Vulnerability in Microsoft Edge could allowed to steal local files

Security Research, Writeup Tags:

It’s happened.
While I was researching on Facebook I discovered a critical bug that an endpoint could allowed to download web pages automatically . Seems many of the fb pages have a user session containing full privileges user access_tokens etc which leads to Account Takeover.
So, If we can create iframe with "https://example.com/?download=1" It will not through any CORS errors and most of the web browsers auto-download feature is enabled by default. That mean we can remotely download user session.
I immediately reported it to the Facebook. Initial response was “I do not understand what the security issue is here?”
I replied them, ability to remotely downloaded user session and those are placed in public directory. Session files can be steal by attacker from public directory.
For example,
What is a difference between “Secured Cookie Location” and Public “Downloads” directory?
Android devices, "/data/data/com.example.foo" and "file:///sdcard/Downloads"?
In Android most of the apps have access to Download folder, not even need to bother with any other kind of permissions.
I also asked them, what if Bank Website behavior could serves same? Including Plain Text Passwords, Transaction PIN etc? Reply was, “While your attack does not require massive user interaction after that interaction the Attacker does not have the information to take over the account.”

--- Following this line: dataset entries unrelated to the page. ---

(** * fitscroll: the feed generation pipeline and its two client adapters

    A shallow embedding of
      - the bridge client, [searchPinterest]
        (fitscroll - Pinterest bridge client; second listing of
        [unnamed/part_000], and its earlier revision, the first listing),
      - the generation client, [generateWithImages], [getEnvironment],
        [generateTryOn] and the two image loaders
        (fitscroll - Gemini image generation service, in [app/src/storage.ts]),
      - the generation screen's [runPipeline]
        (fitscroll - Feed generation screen, in [app/app/feed.tsx]),
    together with the shared types ([unnamed/part_001]), the persistence
    helpers the screen calls and the constants of [app/src/config.ts].

    Conventions.
      - JavaScript strings are Rocq [string]s read as ASCII text:
        [toLowerCase] and [trim] act on ASCII letters and ASCII white space.
      - JavaScript numbers that count things are [nat], HTTP statuses and
        milliseconds are [Z]; the progress fraction is an exact rational
        ([Q]) where the source computes with doubles.
      - Everything the program obtains from outside (HTTP replies, files,
        the clock, [Math.random]) comes from a [World] of oracles; a program
        is a function from a store of oracle cursors to an outcome, the new
        store and the events emitted, in program order.  Every [await]
        settles: a program returns or throws.
      - [console.log] and [console.warn] lines are not modelled. *)

From Stdlib Require Import ZArith QArith Qround Lia Lqa Sorted.
From Stdlib Require Import Ascii String DecimalString.
From stdpp Require Import base option list strings gmap.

Facebook wanted to full chain of “proof of concept” about stealing local files from the victim machine and send back to the attacker server. (Lesson I learnt that, In any bug bounty program we have to provide full chain of POC including all step details what you can demonstrate and make it impactful)
So, I quickly setup local html files with JavaScript XHR Request.
Except “Chromium Engine”, Mozilla Firefox and Microsoft Edge allowed access to the local files over local html files.
As well as, recently someone reported to the Microsoft "file:///" scheme vulnerability in Edge and it was patched.
In Mozilla, Allowed only files from current and child directory but not from parent directory and that was enough for me. Provided more details. Every time in response person was failing to re-produced about “CORS” error on "file:///"
After lot of conversation Facebook closed report as “Not Applicable”.
“Your Attack requires the attacker to have access to the victims device or that device be vulnerable to other security issues.”

For POC I change browser to MS Edge and check again to re-produce. "file:///" scheme was patched but I was not needed to call from any other directory. I Just defined “credentials.txt” and http.status was 200. I thought, give it a shot to check path traversal "../../Desktop/credentials.txt". Again response was OK. It’s clear! That’s a bypassed to the previous bug in "file://" scheme. I open another ticket to the MSRC and they “Triaged” within 2 days.

Proof of concept code

var http = new XMLHttpRequest();
http.onreadystatechange = function() {
if (http.readyState == 4 && http.status == 200) {
http.open(‘GET’, "../Desktop/credentials.txt", true);

After few days MSRC Replied,
Our engineering team(s) determined that a fix for this issue does not meet the criteria for immediate security servicing.
At this time, we will not be providing ongoing updates of the status of the fix for this issue, and we have closed this case.
Additionally, you are able to blog about/discuss this case and/or present your findings publicly about the current version. We’d love to hear if you plan post anything.


A Coin Tossed: Both vendors rejected same issue when impact is critical.
1. Head: Facebook
2. Tail: Microsoft

Final Thought,
This is 2019, In which way do you protects user data? (Fast, Secured, Battery Saver, Privacy)


  • 30 Dec, 2018: Initial Report Sent to the Microsoft
  • 1 Jan, 2019: Acknowledgment of Report.
  • 3 Jan, 2019: Status Update by MSRC.
  • 10 Jan, 2019: Status Update and Closed.